One survey revealed that 19% of black males had engaged in sexual activity with white women.[38] A Gallup poll on interracial dating in June 2006 found 75% of Americans approving of a white man dating a black woman, and 71% approving of a black man dating a white woman. Among people between the ages of 18 and 29, the poll found that 95% approved of blacks and whites dating, and about 60% said they had dated someone of a different race.[39] 69% of Hispanics, 52% of blacks, and 45% of whites said they have dated someone of another race or ethnic group.[40] In 1980, just 17% of all respondents said they had dated someone from a different racial background.[41]

Former NAACP President Ben Jealous is the son of a white father and a black mother.

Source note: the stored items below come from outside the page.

(* ===== verification/BuildLengths.v ===== *)
(** Code lengths from symbol frequencies
    ([src/compress/compressor50.cpp], [HuffmanBuilder::build_lengths]).

    The Huffman tree is built with two queues over an array of nodes, its
    depths are collected with an explicit stack, and lengths above the limit
    are repaired on the counts per length.  [btree] is the tree the array
    holds, [lsum] the Kraft sum of a table of counts. *)

From Stdlib Require Import ZArith Lia Permutation.
From stdpp Require Import base tactics list numbers sorting.
From S2P Require Import Prelude Loops Bytes Arrays BitReader Huffman.

Local Open Scope Z_scope.

Record TreeNode := { tn_weight : Z; tn_left : Z; tn_right : Z; tn_symbol : Z }.

Definition MAX_STACK_SYMS : Z := 512.

(** An element of the array [tree]; indexing past its end is a fault. *)
Definition node_at (tree : list TreeNode) (i : Z) : res TreeNode :=
  if i <? 0 then Fault else match tree !! Z.to_nat i with Some n => Ok n | None => Fault end.

(** In the comparators, which only see indices of nodes. *)
Definition weight_of (tree : list TreeNode) (i : Z) : Z :=
  match tree !! Z.to_nat i with Some n => tn_weight n | None => 0 end.
Definition symbol_of (tree : list TreeNode) (i : Z) : Z :=
  match tree !! Z.to_nat i with Some n => tn_symbol n | None => 0 end.

(** [std::sort] with the strict order [before]. *)
Definition sort_by (before : Z -> Z -> bool) (l : list Z) : list Z :=
  merge_sort (fun a b => Is_true (negb (before b a))) l.
Lemma code_bits_length s : coded lens s -> zlen (code_bits lens s) = nthZ lens s.
Proof. intros Hs. assert (L := coded_length s Hs). unfold code_bits. rewrite zlen_zbits. lia. Qed.

Lemma code_bits_val s : coded lens s -> bits_val (code_bits lens s) = code_of lens s.
Proof.
  intros Hs. assert (L := coded_length s Hs). unfold code_bits. rewrite bits_val_zbits, Z2Nat.id by lia.
  apply Z.mod_small, coded_code, Hs.
Qed.

(** A code is a prefix iff it is the value of the first bits. *)
Lemma code_prefix s w :
  coded lens s -> nthZ lens s <= zlen w ->
  (prefixb (code_bits lens s) w = true <-> bits_val (take (Z.to_nat (nthZ lens s)) w) = code_of lens s).
Proof.
  intros Hs Hw. assert (L := coded_length s Hs). rewrite prefixb_take by (rewrite code_bits_length by exact Hs; lia).
  rewrite code_bits_length, <- code_bits_val by exact Hs. split; [now intros ->|].
  intros E. apply bits_val_inj; [rewrite zlen_take, code_bits_length by (auto; lia); reflexivity | exact E].
Qed.

Lemma upto_shift j d : 0 <= j -> 0 <= d -> upto lens j * 2 ^ d <= upto lens (j + d).
Proof.
  intros Hj Hd. apply (Loops.range_ind (fun d => upto lens j * 2 ^ d <= upto lens (j + d)) 0 d); [lia | |].
  - rewrite Z.add_0_r. lia.
  - intros k Hk IH. replace (j + (k + 1)) with (j + k + 1) by lia. rewrite upto_step, Z.pow_add_r by lia.
    assert (C := cnt_nonneg lens (j + k + 1)). change (2 ^ 1) with 2. lia.
Qed.

Lemma code_shorter s t :
  coded lens s -> coded lens t -> nthZ lens s <= nthZ lens t ->
  code_of lens t / 2 ^ (nthZ lens t - nthZ lens s) = code_of lens s -> s = t.
Proof.
  intros Hs Ht Hl E. assert (Ls := coded_length s Hs). assert (Rs := code_of_range lens s Hs). assert (Rt := code_of_range lens t Ht).
  destruct (Z.eq_dec (nthZ lens s) (nthZ lens t)) as [El|Hne].
  - rewrite El, Z.sub_diag, Z.div_1_r in E. unfold code_of in E. rewrite El in E.
    apply (place_inj lens s t Hs Ht). unfold place. rewrite El. lia.
  - exfalso. set (d := nthZ lens t - nthZ lens s) in *.
    assert (U := upto_shift (nthZ lens s) (d - 1) ltac:(lia) ltac:(lia)).
    unfold first_code in Rt. replace (nthZ lens t - 1) with (nthZ lens s + (d - 1)) in Rt by lia.
    assert (H : upto lens (nthZ lens s) <= code_of lens t / 2 ^ d); [|lia].
    apply Z.div_le_lower_bound; [apply Z.pow_pos_nonneg; lia|].
    replace (2 ^ d) with (2 * 2 ^ (d - 1)) by (rewrite <- Z.pow_succ_r by lia; f_equal; lia). lia.
Qed.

However, according to a study from the University of California at Berkeley, using data from over 1 million profiles of singles from online dating websites, whites were far more reluctant to date outside their race than non-whites. The study found that over 80% of whites, including whites who stated no racial preference, contacted other whites, whereas about 3% of whites contacted blacks, a result that held for younger and older participants. Only 5% of whites responded to inquiries from blacks. Black participants were ten times more likely to contact whites than whites were to contact blacks, however black participants sent inquiries to other blacks more often than otherwise.[42][43]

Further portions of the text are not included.